Prostatitis Syndromes. Part 2: Pathogenesis
Bacterial. An understanding of the etiology and pathogenesis of prostatitis is essential in the investigation and treatment of these syndromes. The bacteria causing both acute and chronic bacterial prostatitis are similar in type and incidence to those that cause simple urinary tract infections (UTIs). As in cystitis, Gram-negative bacteria are the most common, with Escherichia coli predominating. Gram-positive bacteria, such as enterococci, can also be implicated in this disease. Whether other Gram-positive bacteria, such as coagulase-negative staphylococci, streptococci, and diptheroids, are implicated is controversial. However, a number of investigators, including my own group, have found Gram-positive bacteria in significant numbers in the prostatic secretion and have further confirmed this by culturing prostatic biopsy specimens. Thus I believe that these bacteria are occasionally implicated in chronic inflammation of the prostate gland. The bacteria can enter the prostate gland by a number of routes. Although the hematogenous and lymphatic routes of bacterial spread are theoretically possible, they must be very rare. Experimental work in our laboratory and clinical data collected over the last decade suggests that intraductal reflux from the urethra is the most common route of infection. It has been ascertained that patients with prostatic inflammation do have intraprostatic reflux of urine during voiding. We have substantiated this with voiding cystourethrograms, particularly in refractory cases. Carbon particles instilled in the bladder can be found on prostatic specimens after prostate gland resection. The bacteria enter the prostate gland from infected urine or urethritis. This is particularly important in catheterized patients, in whom bacteria adhere to the outside surface of the catheter and are able to enter the prostate gland very easily in susceptible patients.

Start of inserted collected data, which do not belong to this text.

(** Caching keeps the managers' kinds. *)
Lemma cached_inv n c c' L r num :
  coord_ok c' L -> coord_frame c c' -> Forall2 (cached_upto r num) (single_type_managers c) (single_type_managers c') ->
  coord_inv n c -> coord_inv n c'.
Proof.
  intros Hc' Hf H2 (_ & _ & Hb & Hn). exists L. split_and!; [done | | by rewrite (cf_len _ _ Hf)].
  apply Forall_lookup. intros i m2 Hi. destruct (Forall2_lookup_r _ _ _ _ _ H2 Hi) as (m1 & Hm1 & _ & _ & Hk).
  unfold base_mgr. rewrite Hk. exact (base_mgr_of c i m1 Hb Hm1).
Qed.

(** The last part: new blocks, then caching. *)
Lemma slots_epilogue n k c r needed main enc (caching : bool) to_cache out k' :
  coord_inv n c -> follows (coordinator k) c -> to_cache <= needed -> (caching = true -> hashes_cover r to_cache k) ->
  (let* new_blocks := on_coord (coord_allocate_new_blocks (request_id r) needed main enc) in
   if negb caching then ret (Some (create_kv_cache_blocks new_blocks), r)
   else let* r' := on_coord (coord_cache_blocks sha256 r to_cache) in
        ret (Some (create_kv_cache_blocks new_blocks), r')) (with_coordinator c k) = (Ok out, k') ->
  coord_inv n (coordinator k').
Proof.
  intros Hinv Hfo Hle Hhash. pose proof Hinv as (L & Hc & Hb & _). unfold bind at 1.
  destruct (on_coord _ _) as [[K|] k1] eqn:E; [| done]. apply on_coord_run in E as (c1 & Hrun & ->). simpl in Hrun.
  destruct (coord_alloc_keep c L (request_id r) needed main enc K c1 Hc Hb Hrun) as (L1 & Hc1 & Hf1 & H1).
  assert (Hfo1 : follows c c1) by exact (follows_intro _ _ _ Hf1 H1). pose proof (follows_inv n _ _ _ Hfo1 Hc1 Hinv) as Hinv1.
  destruct caching; simpl; [| by intros [= _ <-]]. specialize (Hhash eq_refl). destruct Hhash as [Hon Hhbs Hmgr].
  assert (Hfo2 : follows (coordinator k) c1) by (by etransitivity).
  destruct (coord_cache_blocks_spec sha256 c1 L1 r to_cache Hc1) as (r' & c2 & Hrun2 & _ & Hc2 & Hf2 & H2).
  { intros m1 [i Hi]%list_elem_of_lookup. destruct (Forall2_lookup_r _ _ _ _ _ (fo_mgrs _ _ Hfo2) Hi) as (m & Hm & Hsm).
    destruct (Hmgr m (list_elem_of_lookup_2 _ _ _ Hm)) as (Hmod & Hgid & Hh).
    destruct (Forall2_lookup_r _ _ _ _ _ H1 Hi) as (m0 & Hm0 & _ & Hcov).
    pose proof (mo_bs _ _ _ (co_mgr _ _ Hc1 i m1 Hi)) as Hbs. simpl in Hbs. pose proof (cf_pool _ _ (fo_frame _ _ Hfo2)) as Hpf.
    split.
    - destruct Hinv1 as (_ & _ & Hb1 & _). pose proof (base_mgr_of c1 i m1 Hb1 Hi). unfold caches_base, base_mgr in *. by destruct (kind m1).
    - pose proof (div_le_cdiv to_cache needed (block_size m1) Hbs Hle).
      split; simpl; rewrite ?(pf_caching _ _ Hpf), ?(pf_hbs _ _ Hpf); [done | done | | | |];
        rewrite ?(sm_bs _ _ Hsm), ?(sm_gid _ _ Hsm); try done. rewrite <- (sm_bs _ _ Hsm). unfold covers in Hcov. lia. }
  unfold bind, on_coord, zoom. simpl coordinator. rewrite Hrun2. intros [= _ <-]. simpl.
  exact (cached_inv n _ _ L1 r to_cache Hc2 Hf2 H2 Hinv1).
Qed.

Lemma slots_step n r num_new hit nc lookahead ext delay enc k out k' :
  coord_inv n (coordinator k) -> alloc_args r num_new hit nc lookahead ext delay k ->
  allocate_slots sha256 r num_new hit nc lookahead ext delay enc k = (Ok out, k') -> coord_inv n (coordinator k').
Proof.
  intros Hinv Hargs. unfold allocate_slots. destruct (_ && _); [done |]. unfold bind at 1, get at 1. cbv zeta.
  pose proof (aa_max _ _ _ _ _ _ _ _ Hargs) as [Hmax1 Hmax2]. rewrite (Z.min_l (_ + ext) (max_model_len k)) by done.
  set (local := num_computed_tokens r + hit) in *. set (bl := kv_blocks _ _).
  set (needed := Z.min (local + ext + num_new + lookahead) (max_model_len k)).
  unfold bind at 1. destruct (on_coord (coord_remove_skipped_blocks _ _) k) as [[[]|] k1] eqn:E1; [| done].
  unfold bind at 1. destruct ((if nelssa_long_mask r then _mark_long_request (request_id r) (num_tokens r) else ret tt) k1) as [[[]|] k2] eqn:E2; [| done].
  destruct (slots_prologue n k _ _ _ _ k1 k2 Hinv E1 E2) as (c2 & -> & Hinv2 & Hfo2 & Hfresh). clear E1 E2.
  pose proof Hinv2 as (L2 & Hc2 & Hb2 & _).
  unfold bind at 1. destruct (on_coord _ _) as [[need|] k3] eqn:E3; [| done]. apply on_coord_run in E3 as (c3 & E3 & ->).
  simpl in E3. apply coord_estimate_id in E3 as ->; [| done].
  change (with_coordinator c2 (with_coordinator c2 k)) with (with_coordinator c2 k).
  unfold bind at 1, get at 1. simpl coordinator. destruct (_ <? need); [by intros [= _ <-] |].
  set (hits := match default EmptyBlocks nc with EmptyBlocks => false | Blocks _ => true end || (0 <? ext)).
  unfold bind at 1.
  destruct ((if hits then on_coord (coord_allocate_new_computed_blocks (request_id r) bl local ext) else ret tt)
    (with_coordinator c2 k)) as [[[]|] k4] eqn:E4; [| done].
  assert (Hc4 : exists c4, k4 = with_coordinator c4 k /\ coord_inv n c4 /\ follows (coordinator k) c4).
  { destruct hits eqn:Eh; [| injection E4 as <-; by exists c2]. apply on_coord_run in E4 as (c4 & E4 & ->). simpl in E4.
    destruct (aa_hits _ _ _ _ _ _ _ _ Hargs) as [[He Hz] | Hfr]; [unfold hits in Eh; by rewrite He, Hz in Eh |].
    destruct (coord_computed_keep c2 L2 _ bl local ext c4 Hc2 Hb2 (Hfresh _ _ _ Hfr) E4) as (L4 & Hc4 & Hf4 & H4).
    assert (Hfo4 : follows c2 c4) by exact (follows_intro _ _ _ Hf4 H4).
    exists c4. split_and!; [done | exact (follows_inv n _ _ _ Hfo4 Hc4 Hinv2) | by etransitivity]. }
  destruct Hc4 as (c4 & -> & Hinv4 & Hfo4). intros Hrun.
  apply (slots_epilogue n k c4 r needed (local + ext + num_new) enc (k_enable_caching k && negb delay)
    (Z.min (local + ext + num_new) (num_tokens r)) out k' Hinv4 Hfo4).
  - pose proof (aa_look _ _ _ _ _ _ _ _ Hargs). unfold needed. lia.
  - intros [Hon Hd]%andb_true_iff. apply (aa_cache _ _ _ _ _ _ _ _ Hargs); [done | by destruct delay].
  - rewrite <- Hrun. simpl k_enable_caching. by destruct (k_enable_caching k), delay.
Qed.

(** Methods of the pool. *)
Lemma on_kpool_run {A} (f : M BlockPool A) k a k' :
  on_kpool f k = (Ok a, k') -> exists p', f (block_pool (coordinator k)) = (Ok a, p') /\
    k' = with_coordinator (with_managers p' (single_type_managers (coordinator k)) (coordinator k)) k.
Proof.
  intros H. apply on_coord_run in H as (c' & H & ->). unfold zoom in H.
  destruct (f (block_pool (coordinator k))) as [[x|] p']; [| done]. injection H as <- <-. eauto.
Qed.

Once the bacteria enter the ducts and acini of the prostate gland, they multiply within the ductal system. Acute inflammation results, with infiltration of acute inflammatory cells into the ducts. The ducts become engorged with acute inflammatory infiltrate made up of dead and live bacteria as well as living and dying polymorphonuclear leukocytes. At this point the entire gland is acutely inflamed, and the bacterial presence within the prostate and urine is easily demonstrated. With acute host defense mechanisms and antibiotics, the bacteria eventually clear, and the prostatic inflammation resolves with no residual damage to the gland.
If some of the bacteria persist, either from subacute inflammation or an acute prostatitis, they form small sporadic microcolonies within the ductal system adherent to the epithelium. Bacteria produce an exopolysaccharide slime or glycocalyx that envelops these microcolonies and, when combined with a slowed metabolic respiratory rate within the prostatic environment, makes them almost immune to host defenses and antibiotics. In this state, however, the outer exopolysaccharide shell exerts an extremely immunogenic influence. Local and systemic immune systems are mobilized, resulting in chronic lymphocytic infiltrate within the interstitium and ductal system with final fibrosis of the interstitium and obliteration of the ductal system in focal areas.
The bacteria become quiescent during antibiotic therapy, but once antibiotic therapy is discontinued, they become evident again. They begin to multiply and cause an acute on chronic inflammatory reaction, exacerbating chronic prostatitis. Each time this happens it becomes more difficult to eradicate the bacteria because of the irreversible inflammatory damage sustained by the prostate gland. Bacteria can be noted on scanning electron micro-graphic studies of prostate biopsies in patients with chronic bacterial prostatitis who have been on continuous antibiotic therapy for years (Figure 1).
Non-bacterial. Perhaps the greatest number of cases of prostatitis have no known cause, despite chronic inflammation. These are assumed to be non-bacterial. While Gram-positive bacteria other than enterococci can be found in prostatic secretions, many researchers exclude them as a possible cause and explain their presence by urethral contamination. Other clinicians, however, including my own research group, are now considering these agents as possible causes of chronic bacterial prostatitis. Several non-bacterial agents are presumed to cause prostatitis, including ureoplasma or mycoplasma and chlamydia, but no reported studies conclusively confirm these organisms.
Intraprostatic reflux of sterile urine has also been hypothesized in the pathogenesis of non-bacterial prostatic inflammation.” My current research in patients with chronic prostatitis refractory to antibiotic therapy leads me to believe that many have had chronic bacterial prostatitis in the past and that the bacteria or bacterial antigens remain in the prostate gland, although they are difficult to demonstrate on standard culture techniques. Further immunologic studies are needed to distinguish bacterial from non-bacterial prostatitis clearly.
Prostatodynia. Patients with prostatodynia have no history of a documented UTI. No infectious agent can be located in quantitative cultures, and there is no inflammatory response in the prostatic secretions. Urodynamic evaluation can disclose an abnormality of the pelvic sympathetic nervous system with incomplete relaxation of the bladder neck and urethral sphincter.